The STSA being from a part of the country with higher than average incidence and mortality rates for lung and esophageal cancer, contributions to the diagnosis, staging, and treatment of thoracic malignancies has continued to highlight STSA meetings. The use of positron emission tomography (PET) to identify malignant nodules was presented by the Duke group in 1994 [28]. Endoscopic ultrasonography (EUS) to stage esophageal cancer has become the most precise tool presently available and its use was presented to the STSA in 1991 by guest Dr Thomas Rice [29]. The Charleston group at the Medical University of South Carolina has extended knowledge of its use with a number of contributions to the literature [30, 31] and shown that the addition of fine-needle aspiration (FNA) has allowed histologic confirmation of positive celiac lymph nodes, a very poor prognostic finding. The same group of investigators has also utilized EUS/FNA for the staging of mediastinal lymph nodes in nonsmall cell lung cancer (NSCLC) [32]. The addition of VATS in staging lung cancer [33] and the use of thoracoscopy/laparoscopy in staging esophageal cancer [8] have been presented by STSA members. The combination or "fusion" of new technology (PET) with old (CT scan) promises even more precise staging [34]. The role of molecular biological staging in lung cancer [35, 36] and esophageal cancer [37] has been pioneered by Dr David Harpole and colleagues from Duke University. It is predicted that molecular tools will become increasingly important in identifying occult metastases, patients at increased risk of recurrence, and predicting chemoresistant tumors. Future studies will confirm, expand, and clarify the role of molecular markers in the general thoracic surgeon's armamentarium against thoracic malignancies.

Esophageal cancer has been an abiding interest of Southern surgeons. It is rare that a paper on this cancer has not been presented at each meeting. Although subject matter has included surgical approach, patient selection, feasibility, and outcome of induction therapy, the importance of Barrett's esophagus to the rise in adenocarcinoma, methods of palliation, and improvements in staging, it may be fair to say that philosophy still reigns over science. It is the relatively low number of new cases seen at single institutions and differing philosophies that hinder advancement in this disease.
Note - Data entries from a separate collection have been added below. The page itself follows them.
Lemma pow2_cancel (m1 e e' K : Z) :
  0 <= m1 -> e <= e' -> m1 * 2 ^ (e' - e) <= 2 ^ (K - e) -> m1 <= 2 ^ (K - e').
Proof.
  intros Hm He H.
  assert (Hp : 0 < 2 ^ (e' - e)) by (apply Z.pow_pos_nonneg; lia).
  destruct (Z_le_gt_dec e' K) as [HK|HK].
  - replace (K - e) with ((K - e') + (e' - e)) in H by lia.
    rewrite Z.pow_add_r in H by lia. nia.
  - rewrite (Z.pow_neg_r 2 (K - e')) by lia.
    destruct (Z_le_gt_dec e K) as [HK'|HK'].
    + assert (2 ^ (K - e) < 2 ^ (e' - e)) by (apply Z.pow_lt_mono_r; lia). nia.
    + rewrite (Z.pow_neg_r 2 (K - e)) in H by lia. nia.
Qed.

Lemma round_nearest_even_bound (m : Z) (l : location) :
  m <= round_nearest_even m l <= m + 1.
Proof. destruct l as [|[]]; simpl; [lia| |lia|lia]. destruct (Z.even m); lia. Qed.

(** Where the two shifts of [binary_round_aux] leave the mantissa and the
    exponent. *)
Lemma binary_round_aux_steps (M E K : Z) (l : location) :
  0 < M -> M <= 2 ^ (K - E) -> -1074 <= K ->
  exists m3 e'',
    (let '(mrs', e') := shr_fexp prec emax M E l in
     let '(mrs'', e'') :=
       shr_fexp prec emax
         (round_nearest_even (shr_m mrs') (loc_of_shr_record mrs')) e' loc_Exact in
     (shr_m mrs'', e'')) = (m3, e'')
    /\ 0 <= m3 /\ m3 <= 2 ^ (K + 1 - e'')
    /\ e'' <= Z.max E (Z.max (K + 2 - 53) (-1074)).
Proof.
  intros HM HK Hmin.
  assert (HE : E <= K).
  { destruct (Z_le_gt_dec E K); [done|]. rewrite Z.pow_neg_r in HK by lia. lia. }
  destruct (shr_fexp prec emax M E l) as [mrs' e'] eqn:H1.
  apply shr_fexp_bound in H1 as (Hm1 & He1 & Hb1 & Hc1); [|lia].
  assert (Hd : Zdigits2 M + E <= K + 1).
  { pose proof (Zdigits2_bound M (K - E)). lia. }
  assert (He' : e' <= K).
  { destruct Hc1 as [->| ->]; [done|]. rewrite fexp_eq. lia. }
  assert (Hm1' : shr_m mrs' <= 2 ^ (K - e')).
  { apply (pow2_cancel _ E); try done. lia. }
  set (m2 := round_nearest_even (shr_m mrs') (loc_of_shr_record mrs')).
  pose proof (round_nearest_even_bound (shr_m mrs') (loc_of_shr_record mrs')) as Hr.
  fold m2 in Hr.
  assert (Hm2 : m2 <= 2 ^ (K + 1 - e')).
  { replace (K + 1 - e') with (K - e' + 1) by lia.
    rewrite Z.pow_add_r by lia. change (2 ^ 1) with 2.
    assert (0 < 2 ^ (K - e')) by (apply Z.pow_pos_nonneg; lia). lia. }
  destruct (shr_fexp prec emax m2 e' loc_Exact) as [mrs'' e''] eqn:H2.
  apply shr_fexp_bound in H2 as (Hm3 & He2 & Hb2 & Hc2); [|lia].
  exists (shr_m mrs''), e''. split; [done|]. split; [done|]. split.
  - apply (pow2_cancel _ e'); try done. lia.
  - assert (Hd2 : Zdigits2 m2 + e' <= K + 2).
    { pose proof (Zdigits2_bound m2 (K + 1 - e')). lia. }
    destruct Hc2 as [->| ->].
    + destruct Hc1 as [->| ->]; [lia|]. rewrite fexp_eq. lia.
    + rewrite fexp_eq. lia.
Qed.

Lemma mag_binary_round_aux (s : bool) (M E K : Z) (l : location) :
  0 < M -> M <= 2 ^ (K - E) -> -1074 <= K ->
  mag (K + 1) (binary_round_aux prec emax s M E l).
Proof.
  intros HM HK Hmin.
  destruct (binary_round_aux_steps M E K l HM HK Hmin)
    as (m3 & e'' & Heq & H0 & Hb & _).
  unfold binary_round_aux.
  destruct (shr_fexp prec emax M E l) as [mrs' e'].
  destruct (shr_fexp prec emax _ e' loc_Exact) as [mrs'' e2].
  injection Heq as -> ->.
  destruct m3 as [|p|p]; simpl; [done| |done].
  destruct (Z.leb e'' (emax - prec)); simpl; done.
Qed.

(** No overflow: the rounded value is finite when [2^(K+2)] is in range. *)
Lemma binary_round_aux_finite (s : bool) (M E K : Z) (l : location) :
  0 < M -> M <= 2 ^ (K - E) -> -1074 <= K -> K + 2 <= 1024 -> E <= 971 ->
  forall s', binary_round_aux prec emax s M E l <> S754_infinity s'.
Proof.
  intros HM HK Hmin Hmax HE s'.
  destruct (binary_round_aux_steps M E K l HM HK Hmin)
    as (m3 & e'' & Heq & H0 & Hb & He).
  unfold binary_round_aux.
  destruct (shr_fexp prec emax M E l) as [mrs' e'].
  destruct (shr_fexp prec emax _ e' loc_Exact) as [mrs'' e2].
  injection Heq as -> ->.
  destruct m3 as [|p|p]; [done| |done].
  change (emax - prec) with 971.
  destruct (Z.leb_spec e'' 971); [done|lia].
Qed.

End Magnitude.

Section MagnitudeOps.

Local Open Scope Z_scope.

Lemma mag_mono (k k' : Z) (x : spec_float) : k <= k' -> mag k x -> mag k' x.
Proof.
  intros Hk. destruct x as [| | |s m e]; simpl; try done. intros H.
  destruct (Z_le_gt_dec e k).
  - etransitivity; [exact H|]. apply Z.pow_le_mono_r; lia.
  - rewrite Z.pow_neg_r in H by lia. lia.
Qed.

Lemma iter_xO_pow (m d : positive) :
  Z.pos (Pos.iter xO m d) = Z.pos m * 2 ^ Z.pos d.
Proof.
  induction d as [|d IH] using Pos.peano_ind.
  - simpl. lia.
  - rewrite Pos.iter_succ, Pos2Z.inj_xO, IH, Pos2Z.inj_succ, Z.pow_succ_r by lia.
    lia.
Qed.

Lemma shl_align_bound (mx : positive) (ex ex' K : Z) (mz : positive) (ez : Z) :
  shl_align mx ex ex' = (mz, ez) ->
  Z.pos mx <= 2 ^ (K - ex) ->
  Z.pos mz <= 2 ^ (K - ez) /\ ez <= ex.
Proof.
  unfold shl_align. intros H Hb.
  assert (Hex : ex <= K).
  { destruct (Z_le_gt_dec ex K); [done|]. rewrite Z.pow_neg_r in Hb by lia. lia. }
  destruct (ex' - ex) as [|d|d] eqn:Hd; injection H as <- <-; try (split; [done|lia]).
  split; [|lia]. rewrite iter_xO_pow.
  replace (K - ex') with ((K - ex) + Z.pos d) by lia.
  rewrite Z.pow_add_r by lia.
  assert (0 < 2 ^ Z.pos d) by (apply Z.pow_pos_nonneg; lia). nia.
Qed.

Lemma shl_align_fst (mx : positive) (ex ez : Z) :
  ez <= ex -> Z.pos (fst (shl_align mx ex ez)) = Z.pos mx * 2 ^ (ex - ez).
Proof.
  unfold shl_align. intros H.
  destruct (ez - ex) as [|d|d] eqn:Hd; simpl.
  - replace (ex - ez) with 0 by lia. simpl. lia.
  - lia.
  - rewrite iter_xO_pow. f_equal. f_equal. lia.
Qed.

Lemma mag_binary_round (s : bool) (m : positive) (e K : Z) :
  Z.pos m <= 2 ^ (K - e) -> -1074 <= K ->
  mag (K + 1) (binary_round prec emax s m e).
Proof.
  intros Hb HK. unfold binary_round.
  destruct (shl_align m e _) as [mz ez] eqn:Hs.
  destruct (shl_align_bound _ _ _ K _ _ Hs Hb) as [Hz _].
  apply mag_binary_round_aux; [lia|done|done].
Qed.

Lemma mag_binary_normalize (M e K : Z) (sz : bool) :
  Z.abs M <= 2 ^ (K - e) -> -1074 <= K ->
  mag (K + 1) (binary_normalize prec emax M e sz).
Proof.
  intros Hb HK. destruct M as [|p|p]; simpl; [done| |];
    apply mag_binary_round; simpl in Hb; lia.
Qed.

Lemma mag_SFopp (k : Z) (x : spec_float) : mag k x -> mag k (SFopp x).
Proof. by destruct x. Qed.

Lemma mag_SFabs (k : Z) (x : spec_float) : mag k x -> mag k (SFabs x).
Proof. by destruct x. Qed.

Lemma mag_aligned_sum (k : Z) (sx sy : bool) (mx my : positive) (ex ey : Z) :
  Z.pos mx <= 2 ^ (k - ex) -> Z.pos my <= 2 ^ (k - ey) ->
  let ez := Z.min ex ey in
  Z.abs (cond_Zopp sx (Z.pos (fst (shl_align mx ex ez))))
  + Z.abs (cond_Zopp sy (Z.pos (fst (shl_align my ey ez))))
  <= 2 ^ (k + 1 - ez).
Proof.
  intros Hx Hy ez.
  assert (Hex : ex <= k).
  { destruct (Z_le_gt_dec ex k); [done|]. rewrite Z.pow_neg_r in Hx by lia. lia. }
  assert (Hey : ey <= k).
  { destruct (Z_le_gt_dec ey k); [done|]. rewrite Z.pow_neg_r in Hy by lia. lia. }
  rewrite !shl_align_fst by (subst ez; lia).
  assert (Hax : forall (b : bool) z, 0 <= z -> Z.abs (cond_Zopp b z) = z)
    by (intros [] z Hz; simpl; lia).
  assert (0 < 2 ^ (ex - ez)) by (apply Z.pow_pos_nonneg; subst ez; lia).
  assert (0 < 2 ^ (ey - ez)) by (apply Z.pow_pos_nonneg; subst ez; lia).
  rewrite !Hax by nia.
  replace (k + 1 - ez) with (k - ez + 1) by lia.
  rewrite Z.pow_add_r by (subst ez; lia). change (2 ^ 1) with 2.
  assert (Z.pos mx * 2 ^ (ex - ez) <= 2 ^ (k - ez)).
  { replace (k - ez) with ((k - ex) + (ex - ez)) by lia.
    rewrite Z.pow_add_r by (subst ez; lia). nia. }
  assert (Z.pos my * 2 ^ (ey - ez) <= 2 ^ (k - ez)).
  { replace (k - ez) with ((k - ey) + (ey - ez)) by lia.
    rewrite Z.pow_add_r by (subst ez; lia). nia. }
  lia.
Qed.

Lemma SFsub_finite (sx sy : bool) (mx my : positive) (ex ey : Z) :
  SFsub prec emax (S754_finite sx mx ex) (S754_finite sy my ey) =
    binary_normalize prec emax
      (cond_Zopp sx (Z.pos (fst (shl_align mx ex (Z.min ex ey))))
       - cond_Zopp sy (Z.pos (fst (shl_align my ey (Z.min ex ey)))))
      (Z.min ex ey) false.
Proof. reflexivity. Qed.

Lemma mag_SFsub (k : Z) (x y : spec_float) :
  -1074 <= k -> mag k x -> mag k y -> mag (k + 2) (SFsub prec emax x y).
Proof.
  intros Hk Hx Hy.
  destruct x as [sx|sx| |sx mx ex], y as [sy|sy| |sy my ey];
    try (rewrite SFsub_finite; replace (k + 2) with (k + 1 + 1) by lia;
         apply mag_binary_normalize; [|lia];
         pose proof (mag_aligned_sum k sx sy mx my ex ey Hx Hy) as Hs;
         cbv zeta in Hs; lia);
    try destruct sx; try destruct sy; simpl SFsub; try done;
    try (apply (mag_mono k); [lia|done]).
Qed.

Lemma mag_SFmul (k1 k2 : Z) (x y : spec_float) :
  -1074 <= k1 + k2 -> mag k1 x -> mag k2 y ->
  mag (k1 + k2 + 1) (SFmul prec emax x y).
Proof.
  intros Hk Hx Hy.
  destruct x as [sx|sx| |sx mx ex], y as [sy|sy| |sy my ey];
    simpl SFmul; try done.
  simpl in Hx, Hy.
  assert (Hex : ex <= k1).
  { destruct (Z_le_gt_dec ex k1); [done|]. rewrite Z.pow_neg_r in Hx by lia. lia. }
  assert (Hey : ey <= k2).
  { destruct (Z_le_gt_dec ey k2); [done|]. rewrite Z.pow_neg_r in Hy by lia. lia. }
  apply mag_binary_round_aux; [lia| |done].
  replace (k1 + k2 - (ex + ey)) with ((k1 - ex) + (k2 - ey)) by lia.
  rewrite Z.pow_add_r, Pos2Z.inj_mul by lia. nia.
Qed.

End MagnitudeOps.

Section MagnitudePrim.

Local Open Scope Z_scope.

Lemma Prim2SF_sub (a b : float) :
  Prim2SF (a - b) = SFsub prec emax (Prim2SF a) (Prim2SF b).
Proof. apply sub_spec. Qed.

Lemma mag_sub (k : Z) (a b : float) :
  -1074 <= k -> mag k (Prim2SF a) -> mag k (Prim2SF b) ->
  mag (k + 2) (Prim2SF (a - b)).
Proof. intros. rewrite sub_spec. by apply mag_SFsub. Qed.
Southern thoracic surgeons could become the vanguard of collaborative efforts to more rigorously study esophageal cancer in the new century.

The STSA has always sought balance, a balance between education and social interaction at its meetings, a balance between debate and collegiality, a forum for new ideas without forgetting the value of past experience. For the previous 25 years and, it is hoped, at meetings in the new century the wisdom and experience of leaders in general thoracic surgery will continue to find a forum. Good reviews allow us to share the insight of an individual or institution with years of experience in a specific disease or technique, to understand where we have come and still must go, to decide whether more rigorous studies are needed to complement observational data, and to appreciate the breadth of our field. Pertinent reviews have included the following subjects: malignant neoplasms of the mediastium [38, 39], tracheal resection [40], bronchial adenomas [41], bronchial carcinoids [42], sternal resection and reconstruction [43, 44], chest wall resection and reconstruction [45], treatment of the thoracic outlet syndrome [46], palliative management of malignant air way disease [47], superior sulcus tumor [48], and the use of the Eloesser flap [49]. Although retrospective and perhaps anecdotal, there are lessons to be learned from each of these reviews.
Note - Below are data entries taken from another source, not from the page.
(** * The number guessing game: DOM script and React component

    A shallow embedding of the game logic of the repository, once for the
    plain DOM script (the file that [Game.tsx] calls [script.js]) and once
    for the React component [src/app/components/Game.tsx], followed by the
    properties of the specification that were checked against them.

    Conventions of the embedding.
    - A JavaScript number that holds an integer is a [Z]; [NaN] is [None].
      Every integer the game compares or prints is far below 2^53, where
      doubles are exact.  [parseInt] returns the mathematical integer of the
      digits it reads; for more than 53 bits JavaScript rounds that integer
      to a double, which never moves it across a level bound.  A property
      that states the number read carries the bound [2^53].
    - [Math.random()] is a rational [rnd] handed to [startGame]; the product
      and the floor of [getRandomNumber] are taken exactly.  The code rounds
      the product to a double, which can carry it up to the next integer:
      for some random numbers the code draws the value above the one
      computed here, never a value out of the range.  [Double] has the draw
      with the rounding, and the two are compared below.
    - A JavaScript string is a [string]: the bytes of its UTF-8 encoding.
    - The document is a record of the nodes the script writes and later
      reads or shows: the visible screen, the feedback line, the chips of
      the history container, the guess input and the pending timers.  The
      scoreboard and range labels only mirror [gameState] and the level
      table; they are kept apart from the game, in [Page], as is the theme,
      in [Theme].  Audio and volume are left out.
    - The handlers are given the value of the guess input, whatever it is.
      The input of the component is of type number, whose value is empty or
      a valid floating-point number: [NumberInput] has these.  The markup
      of the DOM script is not among the sources. *)

From Stdlib Require Import ZArith QArith Qround String Ascii List Bool Lia.
From Stdlib Require Import DecimalString.
From Stdlib Require DecimalPos.
Import ListNotations.

Local Open Scope string_scope.
Local Open Scope Z_scope.

(** ** Level configuration (identical in both files) *)

Inductive Level : Set := easy | medium | hard.

Record LevelConfig : Set := mkLevelConfig {
  name : string;
  min : Z;
  max : Z;
  maxAttempts : Z;
  bonusThreshold : Z;
  baseScore : Z;
  bonusScore : Z
}.

Definition LEVELS (level : Level) : LevelConfig :=
  match level with
  | easy => mkLevelConfig "Easy" 1 50 10 5 10 5
  | medium => mkLevelConfig "Medium" 1 75 7 4 10 5
  | hard => mkLevelConfig "Hard" 1 100 5 3 10 5
  end.

(** ** JavaScript primitives used by the game *)

(** Template-literal rendering of an integer number. *)
Definition numToString (z : Z) : string :=
  NilZero.string_of_int (Z.to_int z).

(** [Math.floor(Math.random() * (max - min + 1)) + min]. *)
Definition getRandomNumber (rnd : Q) (min max : Z) : Z :=
  Qfloor (rnd * inject_Z (max - min + 1)) + min.

Module JS.

(** White space and line terminators that [parseInt] skips, one byte long:
    TAB, LF, VT, FF, CR and SP. *)
Definition isSpace1 (c : ascii) : bool :=
  let n := N_of_ascii c in
  ((n =? 9) || (n =? 10) || (n =? 11) || (n =? 12) || (n =? 13) || (n =? 32))%N.

(** U+00A0 is C2 A0. *)
Definition isSpace2 (c1 c2 : ascii) : bool :=
  ((N_of_ascii c1 =? 194) && (N_of_ascii c2 =? 160))%N.

(** U+1680, U+2000..U+200A, U+2028, U+2029, U+202F, U+205F, U+3000 and
    U+FEFF in UTF-8. *)
Definition isSpace3 (c1 c2 c3 : ascii) : bool :=
  let a := N_of_ascii c1 in
  let b := N_of_ascii c2 in
  let c := N_of_ascii c3 in
  (((a =? 225) && (b =? 154) && (c =? 128))
   || ((a =? 226) && (b =? 128)
       && (((128 <=? c) && (c <=? 138)) || (c =? 168) || (c =? 169) || (c =? 175)))
   || ((a =? 226) && (b =? 129) && (c =? 159))
   || ((a =? 227) && (b =? 128) && (c =? 128))
   || ((a =? 239) && (b =? 187) && (c =? 191)))%N.

Fixpoint trimStart (s : string) : string :=
  match s with
  | EmptyString => s
  | String c1 r1 =>
      if isSpace1 c1 then trimStart r1
      else
        match r1 with
        | EmptyString => s
        | String c2 r2 =>
            if isSpace2 c1 c2 then trimStart r2
            else
              match r2 with
              | EmptyString => s
              | String c3 r3 => if isSpace3 c1 c2 c3 then trimStart r3 else s
              end
        end
  end.

(** Value of a character as a digit: 0-9, then a-z and A-Z for 10..35. *)
Definition digitValue (c : ascii) : option Z :=
  let n := Z.of_N (N_of_ascii c) in
  if (48 <=? n) && (n <=? 57) then Some (n - 48)
  else if (97 <=? n) && (n <=? 122) then Some (n - 87)
  else if (65 <=? n) && (n <=? 90) then Some (n - 55)
  else None.

(** The longest prefix of radix-[R] digits, folded into its value.  [acc]
    is [None] until a first digit has been read. *)
Fixpoint readDigits (R : Z) (s : string) (acc : option Z) : option Z :=
  match s with
  | EmptyString => acc
  | String c r =>
      match digitValue c with
      | Some d =>
          if d <? R
          then readDigits R r (Some (R * match acc with Some a => a | None => 0 end + d))
          else acc
      | None => acc
      end
  end.

(** One leading sign. *)
Definition stripSign (s : string) : Z * string :=
  match s with
  | String "-" r => (-1, r)
  | String "+" r => (1, r)
  | _ => (1, s)
  end.

(** With the radix undefined, [0x] or [0X] selects radix 16. *)
Definition stripPrefix (s : string) : Z * string :=
  match s with
  | String "0" (String "x" r) => (16, r)
  | String "0" (String "X" r) => (16, r)
  | _ => (10, s)
  end.

(** [parseInt(string)] with the radix left undefined: skip leading white
    space, take one sign, switch to radix 16 after [0x] or [0X], read the
    digits up to the first character that is none, and answer [NaN] when
    there is no digit. *)
Definition parseInt (input : string) : option Z :=
  let '(sign, s1) := stripSign (trimStart input) in
  let '(R, s2) := stripPrefix s1 in
  match readDigits R s2 None with
  | None => None
  | Some mathInt => Some (sign * mathInt)
  end.

(** [a === b] where [b] may be [null]. *)
Definition strictEq (a : Z) (b : option Z) : bool :=
  match b with
  | Some b => a =? b
  | None => false
  end.

(** [ToNumber] of a number or [null], as the relational operators apply it. *)
Definition toNumber (b : option Z) : Z :=
  match b with
  | Some b => b
  | None => 0
  end.

(** Template-literal rendering of a number or [null]. *)
Definition showNullable (b : option Z) : string :=
  match b with
  | Some b => numToString b
  | None => "null"
  end.

End JS.

(** ** Completions: a call returns, or throws a [TypeError] part-way *)

Inductive Completion (A : Type) : Type :=
| Normal (a : A)
| TypeError (a : A).
Arguments Normal {A} a.
Arguments TypeError {A} a.

(** Sequencing: what follows a throw does not run. *)
Definition bind {A : Type} (c : Completion A) (k : A -> Completion A) : Completion A :=
  match c with
  | Normal a => k a
  | TypeError a => TypeError a
  end.

Notation "x <- c ;; k" := (bind c (fun x => k))
  (at level 61, c at next level, right associativity).

(** The state a completion carries, thrown or not. *)
Definition stateOf {A : Type} (c : Completion A) : A :=
  match c with
  | Normal a => a
  | TypeError a => a
  end.

(** ** The DOM script *)

Module Script.

Record GameState : Type := mkGameState {
  currentLevel : option Level;
  targetNumber : option Z;
  attemptsUsed : Z;
  totalScore : Z;
  guessHistory : list string;
  isGameActive : bool
}.

(** [let gameState = { ... }] at load time. *)
Definition initialGameState : GameState :=
  mkGameState None None 0 0 [] false.

Inductive ScreenId : Set := levelScreen | gameScreen | resultScreen.

(** Text written by [showResultScreen]. *)
Record ResultView : Type := mkResultView {
  resultIcon : string;
  resultTitle : string;
  resultMessage : string;
  scoreEarnedText : string;
  targetNumberText : string;
  finalAttemptsText : string
}.

(** A pending [setTimeout(() => showResultScreen(won, scoreEarned, bonusEarned), 1500)]. *)
Record ResultCall : Type := mkResultCall {
  rcWon : bool;
  rcScoreEarned : Z;
  rcBonusEarned : bool
}.

Record Document : Type := mkDocument {
  screen : ScreenId;
  feedbackText : string;       (* #feedbackMessage textContent *)
  feedbackClass : string;      (* #feedbackMessage className *)
  historyChips : list string;  (* textContent of the children of #guessHistory *)
  inputValue : string;         (* #guessInput value *)
  resultView : option ResultView;
  timers : list ResultCall     (* callbacks waiting in the timer queue of the window *)
}.

Record World : Type := mkWorld {
  gameState : GameState;
  document : Document
}.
General thoracic surgeons are proud, passionate, and occasionally irascible individuals. During discussions at the STSA meetings, debate and "potshots" are welcome. Yet it would be remiss not to emphasize another enduring feature of the STSA: its welcome and encouragement of presenters who are residents or young faculty. The more relaxed and collegial atmosphere is conducive to new authors. The STSA will continue to be a forum for many future leaders of general thoracic surgery.